=== Given data ===
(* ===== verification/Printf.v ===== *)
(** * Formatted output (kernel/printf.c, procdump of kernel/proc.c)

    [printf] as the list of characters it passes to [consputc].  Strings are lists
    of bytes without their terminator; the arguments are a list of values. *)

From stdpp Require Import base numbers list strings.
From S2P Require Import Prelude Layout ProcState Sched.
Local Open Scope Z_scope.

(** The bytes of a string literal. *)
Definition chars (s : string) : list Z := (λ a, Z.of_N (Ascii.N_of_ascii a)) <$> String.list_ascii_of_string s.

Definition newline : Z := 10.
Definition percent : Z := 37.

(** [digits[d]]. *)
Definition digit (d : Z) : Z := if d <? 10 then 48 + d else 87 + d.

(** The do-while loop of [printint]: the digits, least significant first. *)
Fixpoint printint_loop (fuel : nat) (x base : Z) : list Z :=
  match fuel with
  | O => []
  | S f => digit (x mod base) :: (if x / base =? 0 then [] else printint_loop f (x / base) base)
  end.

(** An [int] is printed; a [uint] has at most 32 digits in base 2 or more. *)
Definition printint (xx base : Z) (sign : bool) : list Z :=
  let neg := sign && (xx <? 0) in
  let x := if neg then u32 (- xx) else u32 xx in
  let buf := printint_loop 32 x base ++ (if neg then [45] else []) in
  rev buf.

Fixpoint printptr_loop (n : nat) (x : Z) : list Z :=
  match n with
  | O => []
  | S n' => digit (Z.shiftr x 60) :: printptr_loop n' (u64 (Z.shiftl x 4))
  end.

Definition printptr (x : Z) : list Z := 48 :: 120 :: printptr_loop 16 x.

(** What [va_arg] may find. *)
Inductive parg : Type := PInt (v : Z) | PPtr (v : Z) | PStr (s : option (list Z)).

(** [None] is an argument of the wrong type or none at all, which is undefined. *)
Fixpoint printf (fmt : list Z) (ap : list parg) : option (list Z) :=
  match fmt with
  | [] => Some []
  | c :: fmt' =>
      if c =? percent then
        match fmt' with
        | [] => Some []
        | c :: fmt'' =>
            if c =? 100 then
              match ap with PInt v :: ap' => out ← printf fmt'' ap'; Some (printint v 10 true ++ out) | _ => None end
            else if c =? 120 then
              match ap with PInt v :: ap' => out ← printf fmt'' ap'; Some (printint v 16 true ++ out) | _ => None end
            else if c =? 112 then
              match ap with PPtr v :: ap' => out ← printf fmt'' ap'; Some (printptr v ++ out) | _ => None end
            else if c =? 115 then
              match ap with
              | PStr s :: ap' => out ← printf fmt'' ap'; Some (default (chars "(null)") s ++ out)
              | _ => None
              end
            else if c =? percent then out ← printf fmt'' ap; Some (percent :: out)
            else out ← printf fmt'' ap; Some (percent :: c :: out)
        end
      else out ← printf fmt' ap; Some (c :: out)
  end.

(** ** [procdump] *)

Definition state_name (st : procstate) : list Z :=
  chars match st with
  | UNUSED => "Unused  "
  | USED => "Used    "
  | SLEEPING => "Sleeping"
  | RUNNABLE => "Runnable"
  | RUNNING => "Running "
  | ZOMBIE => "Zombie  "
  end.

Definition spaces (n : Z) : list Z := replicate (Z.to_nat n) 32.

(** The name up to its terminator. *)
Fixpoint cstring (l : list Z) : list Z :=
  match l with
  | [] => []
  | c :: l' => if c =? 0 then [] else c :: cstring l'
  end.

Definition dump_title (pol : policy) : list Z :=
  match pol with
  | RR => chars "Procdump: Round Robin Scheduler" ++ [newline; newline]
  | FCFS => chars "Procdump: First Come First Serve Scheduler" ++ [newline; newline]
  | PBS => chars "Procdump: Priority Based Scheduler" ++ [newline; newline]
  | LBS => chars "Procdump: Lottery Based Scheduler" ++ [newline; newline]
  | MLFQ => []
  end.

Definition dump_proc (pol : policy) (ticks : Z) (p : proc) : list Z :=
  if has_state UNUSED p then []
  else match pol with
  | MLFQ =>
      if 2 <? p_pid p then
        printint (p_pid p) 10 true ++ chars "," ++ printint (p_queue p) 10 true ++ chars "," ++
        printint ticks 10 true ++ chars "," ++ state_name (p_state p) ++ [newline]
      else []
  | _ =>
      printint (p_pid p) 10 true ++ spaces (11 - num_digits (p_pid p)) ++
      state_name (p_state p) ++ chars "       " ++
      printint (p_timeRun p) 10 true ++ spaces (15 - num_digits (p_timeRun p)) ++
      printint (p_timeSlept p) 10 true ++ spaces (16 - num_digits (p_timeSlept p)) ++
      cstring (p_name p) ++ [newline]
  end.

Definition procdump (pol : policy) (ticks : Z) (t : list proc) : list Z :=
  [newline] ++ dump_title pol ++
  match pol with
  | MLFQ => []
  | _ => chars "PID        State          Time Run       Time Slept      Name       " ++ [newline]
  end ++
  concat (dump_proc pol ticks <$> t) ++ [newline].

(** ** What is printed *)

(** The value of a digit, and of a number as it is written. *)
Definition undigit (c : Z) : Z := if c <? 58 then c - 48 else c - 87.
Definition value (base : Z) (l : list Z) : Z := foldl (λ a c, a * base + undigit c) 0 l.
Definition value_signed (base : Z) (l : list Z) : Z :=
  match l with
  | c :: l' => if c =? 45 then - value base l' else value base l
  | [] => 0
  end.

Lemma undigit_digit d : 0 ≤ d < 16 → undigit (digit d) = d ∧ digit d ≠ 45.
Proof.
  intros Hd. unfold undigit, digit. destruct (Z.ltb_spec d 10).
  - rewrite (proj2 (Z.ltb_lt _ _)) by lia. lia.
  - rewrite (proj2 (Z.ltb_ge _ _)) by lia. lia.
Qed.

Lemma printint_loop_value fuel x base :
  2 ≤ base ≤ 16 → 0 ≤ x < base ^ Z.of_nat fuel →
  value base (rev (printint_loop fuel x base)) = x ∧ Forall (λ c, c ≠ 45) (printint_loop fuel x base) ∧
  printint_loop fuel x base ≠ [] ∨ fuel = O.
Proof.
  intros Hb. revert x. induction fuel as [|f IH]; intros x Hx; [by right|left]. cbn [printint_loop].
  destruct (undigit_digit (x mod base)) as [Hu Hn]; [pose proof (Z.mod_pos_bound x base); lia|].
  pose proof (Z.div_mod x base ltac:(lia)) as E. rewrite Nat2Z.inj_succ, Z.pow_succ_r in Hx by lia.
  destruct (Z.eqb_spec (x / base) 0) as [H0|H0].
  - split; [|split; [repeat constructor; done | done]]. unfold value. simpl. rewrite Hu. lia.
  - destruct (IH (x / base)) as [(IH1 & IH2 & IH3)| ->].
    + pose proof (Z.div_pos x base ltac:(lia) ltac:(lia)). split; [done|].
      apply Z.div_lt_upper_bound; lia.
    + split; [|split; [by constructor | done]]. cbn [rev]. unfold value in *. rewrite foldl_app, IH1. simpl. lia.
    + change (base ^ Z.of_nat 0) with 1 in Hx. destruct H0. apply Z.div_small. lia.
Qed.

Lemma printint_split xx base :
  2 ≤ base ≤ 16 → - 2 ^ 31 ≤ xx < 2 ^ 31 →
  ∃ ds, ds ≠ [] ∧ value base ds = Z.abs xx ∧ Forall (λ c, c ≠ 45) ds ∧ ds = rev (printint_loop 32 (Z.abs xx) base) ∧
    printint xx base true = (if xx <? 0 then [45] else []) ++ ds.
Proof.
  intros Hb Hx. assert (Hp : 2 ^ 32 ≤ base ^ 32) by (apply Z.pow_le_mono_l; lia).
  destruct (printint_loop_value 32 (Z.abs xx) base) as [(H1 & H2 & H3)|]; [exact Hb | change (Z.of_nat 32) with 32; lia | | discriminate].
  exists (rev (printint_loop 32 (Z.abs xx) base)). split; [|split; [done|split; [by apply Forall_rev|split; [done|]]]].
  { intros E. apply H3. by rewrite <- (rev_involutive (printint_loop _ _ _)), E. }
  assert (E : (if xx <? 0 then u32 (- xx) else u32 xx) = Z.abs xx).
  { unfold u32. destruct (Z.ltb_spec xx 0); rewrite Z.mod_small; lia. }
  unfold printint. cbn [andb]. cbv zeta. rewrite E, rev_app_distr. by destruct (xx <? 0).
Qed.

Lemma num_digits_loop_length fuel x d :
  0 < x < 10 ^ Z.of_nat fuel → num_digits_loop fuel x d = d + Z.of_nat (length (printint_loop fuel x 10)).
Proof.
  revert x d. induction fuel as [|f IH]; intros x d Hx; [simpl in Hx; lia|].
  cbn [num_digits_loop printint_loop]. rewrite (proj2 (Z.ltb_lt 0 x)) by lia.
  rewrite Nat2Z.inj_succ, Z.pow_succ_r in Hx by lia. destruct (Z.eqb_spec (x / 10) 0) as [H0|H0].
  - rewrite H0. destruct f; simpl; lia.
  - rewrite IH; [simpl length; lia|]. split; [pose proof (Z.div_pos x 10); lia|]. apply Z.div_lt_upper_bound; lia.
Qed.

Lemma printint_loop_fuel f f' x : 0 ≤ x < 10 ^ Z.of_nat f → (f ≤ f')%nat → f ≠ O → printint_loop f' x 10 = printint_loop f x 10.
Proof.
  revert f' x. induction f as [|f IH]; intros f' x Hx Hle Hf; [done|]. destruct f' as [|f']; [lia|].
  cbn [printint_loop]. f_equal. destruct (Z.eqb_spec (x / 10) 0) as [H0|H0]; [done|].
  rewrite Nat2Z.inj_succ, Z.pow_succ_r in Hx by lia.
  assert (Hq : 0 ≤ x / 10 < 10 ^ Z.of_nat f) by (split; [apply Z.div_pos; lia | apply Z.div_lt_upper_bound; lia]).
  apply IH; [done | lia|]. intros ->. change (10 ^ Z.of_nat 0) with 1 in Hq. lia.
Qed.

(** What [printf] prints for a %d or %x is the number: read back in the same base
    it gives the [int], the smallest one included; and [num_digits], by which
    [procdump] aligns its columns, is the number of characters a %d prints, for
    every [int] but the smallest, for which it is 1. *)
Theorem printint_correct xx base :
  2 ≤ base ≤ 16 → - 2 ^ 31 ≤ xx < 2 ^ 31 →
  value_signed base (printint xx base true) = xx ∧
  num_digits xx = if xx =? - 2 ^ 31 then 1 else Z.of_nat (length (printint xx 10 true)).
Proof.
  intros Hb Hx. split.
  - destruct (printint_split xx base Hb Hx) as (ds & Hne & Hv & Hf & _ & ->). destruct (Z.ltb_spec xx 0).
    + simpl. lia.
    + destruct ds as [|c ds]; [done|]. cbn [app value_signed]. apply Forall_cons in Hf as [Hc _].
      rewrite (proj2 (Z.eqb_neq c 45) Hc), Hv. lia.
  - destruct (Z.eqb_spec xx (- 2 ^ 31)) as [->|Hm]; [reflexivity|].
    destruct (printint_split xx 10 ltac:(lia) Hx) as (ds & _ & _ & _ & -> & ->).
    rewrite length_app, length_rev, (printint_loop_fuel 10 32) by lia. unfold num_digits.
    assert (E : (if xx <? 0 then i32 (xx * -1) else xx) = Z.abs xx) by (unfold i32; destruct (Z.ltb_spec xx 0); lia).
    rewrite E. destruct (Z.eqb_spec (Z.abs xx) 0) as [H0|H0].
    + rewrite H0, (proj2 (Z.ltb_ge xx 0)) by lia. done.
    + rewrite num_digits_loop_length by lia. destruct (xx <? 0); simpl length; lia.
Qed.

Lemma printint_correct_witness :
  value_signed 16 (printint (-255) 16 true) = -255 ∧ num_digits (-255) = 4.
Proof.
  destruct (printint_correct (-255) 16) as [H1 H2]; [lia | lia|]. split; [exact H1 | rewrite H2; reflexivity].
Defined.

=== What you need to do ===
What is the number of lines in the records that contain "smallest"? Answer with it alone.

=== Solved problem ===
2